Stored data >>
%%

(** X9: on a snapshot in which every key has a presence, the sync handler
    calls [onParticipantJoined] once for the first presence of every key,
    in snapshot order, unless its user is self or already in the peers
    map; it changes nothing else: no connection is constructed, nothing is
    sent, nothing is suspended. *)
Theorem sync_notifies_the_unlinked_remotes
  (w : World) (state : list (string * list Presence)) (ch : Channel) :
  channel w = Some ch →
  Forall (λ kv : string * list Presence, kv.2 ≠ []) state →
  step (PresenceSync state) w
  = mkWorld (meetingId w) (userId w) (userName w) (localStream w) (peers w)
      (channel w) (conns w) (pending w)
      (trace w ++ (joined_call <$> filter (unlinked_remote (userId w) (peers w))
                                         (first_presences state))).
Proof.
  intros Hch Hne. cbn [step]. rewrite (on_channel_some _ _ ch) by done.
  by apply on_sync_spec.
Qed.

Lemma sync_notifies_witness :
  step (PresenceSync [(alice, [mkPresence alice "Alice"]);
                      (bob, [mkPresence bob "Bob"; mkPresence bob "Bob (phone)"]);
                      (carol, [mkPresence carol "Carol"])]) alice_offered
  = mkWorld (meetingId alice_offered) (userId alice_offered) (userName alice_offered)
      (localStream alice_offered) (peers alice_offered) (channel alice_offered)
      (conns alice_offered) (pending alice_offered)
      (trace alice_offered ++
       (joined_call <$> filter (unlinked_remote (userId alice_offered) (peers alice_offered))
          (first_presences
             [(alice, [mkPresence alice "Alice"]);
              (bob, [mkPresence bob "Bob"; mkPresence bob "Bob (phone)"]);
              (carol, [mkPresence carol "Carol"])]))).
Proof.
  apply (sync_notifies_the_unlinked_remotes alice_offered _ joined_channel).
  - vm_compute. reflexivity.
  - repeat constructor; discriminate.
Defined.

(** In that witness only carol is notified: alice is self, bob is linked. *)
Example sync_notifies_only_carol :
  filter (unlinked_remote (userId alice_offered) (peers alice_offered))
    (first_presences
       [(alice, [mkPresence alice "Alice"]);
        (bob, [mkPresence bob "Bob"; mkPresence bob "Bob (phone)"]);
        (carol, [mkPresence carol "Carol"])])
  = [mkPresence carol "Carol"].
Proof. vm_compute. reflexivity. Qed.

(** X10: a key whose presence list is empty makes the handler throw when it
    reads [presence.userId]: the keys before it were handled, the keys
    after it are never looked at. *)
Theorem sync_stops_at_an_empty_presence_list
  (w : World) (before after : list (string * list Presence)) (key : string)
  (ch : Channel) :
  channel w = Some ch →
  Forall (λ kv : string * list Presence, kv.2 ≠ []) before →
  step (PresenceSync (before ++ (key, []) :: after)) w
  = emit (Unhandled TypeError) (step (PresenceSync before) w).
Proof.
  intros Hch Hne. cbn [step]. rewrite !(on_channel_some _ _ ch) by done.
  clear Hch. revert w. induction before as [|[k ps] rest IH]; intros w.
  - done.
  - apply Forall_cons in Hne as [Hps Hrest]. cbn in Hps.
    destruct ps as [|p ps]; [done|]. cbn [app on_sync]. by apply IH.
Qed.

%%
%%

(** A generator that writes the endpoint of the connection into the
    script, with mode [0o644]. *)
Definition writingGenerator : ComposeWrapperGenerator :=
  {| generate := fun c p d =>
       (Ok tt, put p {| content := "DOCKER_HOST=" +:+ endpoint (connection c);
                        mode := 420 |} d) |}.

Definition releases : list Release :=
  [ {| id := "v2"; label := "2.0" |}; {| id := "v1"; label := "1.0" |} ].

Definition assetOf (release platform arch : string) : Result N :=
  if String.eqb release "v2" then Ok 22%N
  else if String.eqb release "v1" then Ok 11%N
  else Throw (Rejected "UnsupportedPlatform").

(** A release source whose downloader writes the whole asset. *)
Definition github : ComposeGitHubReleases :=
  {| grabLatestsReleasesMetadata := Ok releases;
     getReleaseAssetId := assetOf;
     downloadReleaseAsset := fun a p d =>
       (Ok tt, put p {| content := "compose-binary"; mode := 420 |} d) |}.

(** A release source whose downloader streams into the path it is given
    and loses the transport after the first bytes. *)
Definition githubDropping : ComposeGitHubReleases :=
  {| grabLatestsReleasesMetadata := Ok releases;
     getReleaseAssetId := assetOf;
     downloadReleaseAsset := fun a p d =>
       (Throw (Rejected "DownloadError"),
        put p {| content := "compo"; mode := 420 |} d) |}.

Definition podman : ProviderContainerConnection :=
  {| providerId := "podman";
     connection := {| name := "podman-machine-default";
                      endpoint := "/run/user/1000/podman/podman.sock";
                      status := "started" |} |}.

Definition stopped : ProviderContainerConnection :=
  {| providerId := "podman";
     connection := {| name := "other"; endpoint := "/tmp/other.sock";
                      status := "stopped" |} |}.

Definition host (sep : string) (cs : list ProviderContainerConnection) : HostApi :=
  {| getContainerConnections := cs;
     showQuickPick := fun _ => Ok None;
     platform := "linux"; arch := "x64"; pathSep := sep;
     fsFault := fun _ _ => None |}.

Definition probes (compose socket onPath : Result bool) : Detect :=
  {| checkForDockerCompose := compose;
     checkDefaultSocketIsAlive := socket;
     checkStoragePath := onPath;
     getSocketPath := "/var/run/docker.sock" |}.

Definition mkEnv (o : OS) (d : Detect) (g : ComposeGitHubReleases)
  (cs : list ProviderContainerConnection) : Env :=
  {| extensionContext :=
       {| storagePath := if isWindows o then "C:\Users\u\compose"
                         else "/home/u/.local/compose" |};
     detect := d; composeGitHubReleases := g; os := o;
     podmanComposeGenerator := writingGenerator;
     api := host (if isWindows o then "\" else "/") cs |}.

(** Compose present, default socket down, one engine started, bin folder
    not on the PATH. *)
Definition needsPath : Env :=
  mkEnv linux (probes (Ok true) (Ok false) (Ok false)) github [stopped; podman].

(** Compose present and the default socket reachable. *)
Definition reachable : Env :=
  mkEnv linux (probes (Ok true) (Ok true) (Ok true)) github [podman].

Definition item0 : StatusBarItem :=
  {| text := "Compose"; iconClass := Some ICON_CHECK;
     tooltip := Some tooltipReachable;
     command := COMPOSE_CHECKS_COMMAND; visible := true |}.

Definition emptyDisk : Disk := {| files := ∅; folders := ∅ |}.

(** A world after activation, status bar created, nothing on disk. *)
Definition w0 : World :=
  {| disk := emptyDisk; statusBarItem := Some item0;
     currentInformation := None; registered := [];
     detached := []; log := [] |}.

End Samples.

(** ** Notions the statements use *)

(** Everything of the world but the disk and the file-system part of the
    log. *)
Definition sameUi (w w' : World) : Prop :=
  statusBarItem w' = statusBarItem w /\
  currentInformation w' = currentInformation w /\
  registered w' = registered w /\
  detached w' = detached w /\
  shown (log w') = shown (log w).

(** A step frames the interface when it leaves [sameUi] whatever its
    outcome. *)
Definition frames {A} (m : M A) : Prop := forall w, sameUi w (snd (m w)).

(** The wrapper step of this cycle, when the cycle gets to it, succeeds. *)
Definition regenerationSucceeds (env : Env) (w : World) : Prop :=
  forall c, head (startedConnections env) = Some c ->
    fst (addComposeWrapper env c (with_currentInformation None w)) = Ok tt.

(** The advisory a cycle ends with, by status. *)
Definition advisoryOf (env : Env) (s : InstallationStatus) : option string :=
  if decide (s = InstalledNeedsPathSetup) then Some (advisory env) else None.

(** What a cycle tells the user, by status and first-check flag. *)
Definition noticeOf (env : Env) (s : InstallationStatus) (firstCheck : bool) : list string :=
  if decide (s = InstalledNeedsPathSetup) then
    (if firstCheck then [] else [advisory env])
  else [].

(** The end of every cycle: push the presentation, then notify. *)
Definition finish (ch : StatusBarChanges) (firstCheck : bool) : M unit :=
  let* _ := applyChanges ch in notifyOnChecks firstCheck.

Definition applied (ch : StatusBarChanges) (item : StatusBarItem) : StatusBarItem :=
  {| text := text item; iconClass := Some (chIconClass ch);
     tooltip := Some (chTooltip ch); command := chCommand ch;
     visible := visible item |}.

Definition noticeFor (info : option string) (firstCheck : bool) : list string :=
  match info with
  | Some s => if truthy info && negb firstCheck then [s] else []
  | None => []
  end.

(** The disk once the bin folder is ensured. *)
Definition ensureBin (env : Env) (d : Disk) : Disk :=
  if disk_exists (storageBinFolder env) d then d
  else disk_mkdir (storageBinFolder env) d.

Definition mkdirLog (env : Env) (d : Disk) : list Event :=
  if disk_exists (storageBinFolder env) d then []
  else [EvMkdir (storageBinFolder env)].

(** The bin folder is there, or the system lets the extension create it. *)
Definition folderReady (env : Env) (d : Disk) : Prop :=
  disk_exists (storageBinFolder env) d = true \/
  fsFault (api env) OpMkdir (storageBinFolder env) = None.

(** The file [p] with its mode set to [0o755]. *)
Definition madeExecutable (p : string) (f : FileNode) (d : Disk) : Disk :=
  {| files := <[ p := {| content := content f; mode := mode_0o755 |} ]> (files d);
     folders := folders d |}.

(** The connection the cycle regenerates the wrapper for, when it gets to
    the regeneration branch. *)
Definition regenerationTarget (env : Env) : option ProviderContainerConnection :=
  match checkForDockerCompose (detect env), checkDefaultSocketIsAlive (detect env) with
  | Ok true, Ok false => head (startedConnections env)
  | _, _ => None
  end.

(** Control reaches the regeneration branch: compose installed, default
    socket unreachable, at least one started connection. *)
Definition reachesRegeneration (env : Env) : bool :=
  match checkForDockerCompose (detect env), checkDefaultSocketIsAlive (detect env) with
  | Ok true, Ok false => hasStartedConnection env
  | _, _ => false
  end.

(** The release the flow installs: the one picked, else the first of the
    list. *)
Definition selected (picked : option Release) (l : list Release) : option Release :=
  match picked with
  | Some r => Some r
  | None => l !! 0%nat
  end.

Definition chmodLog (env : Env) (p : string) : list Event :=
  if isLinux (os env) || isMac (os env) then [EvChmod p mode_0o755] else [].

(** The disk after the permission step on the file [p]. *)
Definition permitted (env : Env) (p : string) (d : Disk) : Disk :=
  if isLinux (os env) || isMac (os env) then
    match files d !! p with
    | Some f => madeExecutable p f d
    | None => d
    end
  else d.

%%

What is asked for is an exact copy of the lines above from the one containing "(snd (m w))." through the one containing "Definition madeExecutable (p", and only those.

EXERCISE OUTPUT >>
Definition frames {A} (m : M A) : Prop := forall w, sameUi w (snd (m w)).

(** The wrapper step of this cycle, when the cycle gets to it, succeeds. *)
Definition regenerationSucceeds (env : Env) (w : World) : Prop :=
  forall c, head (startedConnections env) = Some c ->
    fst (addComposeWrapper env c (with_currentInformation None w)) = Ok tt.

(** The advisory a cycle ends with, by status. *)
Definition advisoryOf (env : Env) (s : InstallationStatus) : option string :=
  if decide (s = InstalledNeedsPathSetup) then Some (advisory env) else None.

(** What a cycle tells the user, by status and first-check flag. *)
Definition noticeOf (env : Env) (s : InstallationStatus) (firstCheck : bool) : list string :=
  if decide (s = InstalledNeedsPathSetup) then
    (if firstCheck then [] else [advisory env])
  else [].

(** The end of every cycle: push the presentation, then notify. *)
Definition finish (ch : StatusBarChanges) (firstCheck : bool) : M unit :=
  let* _ := applyChanges ch in notifyOnChecks firstCheck.

Definition applied (ch : StatusBarChanges) (item : StatusBarItem) : StatusBarItem :=
  {| text := text item; iconClass := Some (chIconClass ch);
     tooltip := Some (chTooltip ch); command := chCommand ch;
     visible := visible item |}.

Definition noticeFor (info : option string) (firstCheck : bool) : list string :=
  match info with
  | Some s => if truthy info && negb firstCheck then [s] else []
  | None => []
  end.

(** The disk once the bin folder is ensured. *)
Definition ensureBin (env : Env) (d : Disk) : Disk :=
  if disk_exists (storageBinFolder env) d then d
  else disk_mkdir (storageBinFolder env) d.

Definition mkdirLog (env : Env) (d : Disk) : list Event :=
  if disk_exists (storageBinFolder env) d then []
  else [EvMkdir (storageBinFolder env)].

(** The bin folder is there, or the system lets the extension create it. *)
Definition folderReady (env : Env) (d : Disk) : Prop :=
  disk_exists (storageBinFolder env) d = true \/
  fsFault (api env) OpMkdir (storageBinFolder env) = None.

(** The file [p] with its mode set to [0o755]. *)
Definition madeExecutable (p : string) (f : FileNode) (d : Disk) : Disk :=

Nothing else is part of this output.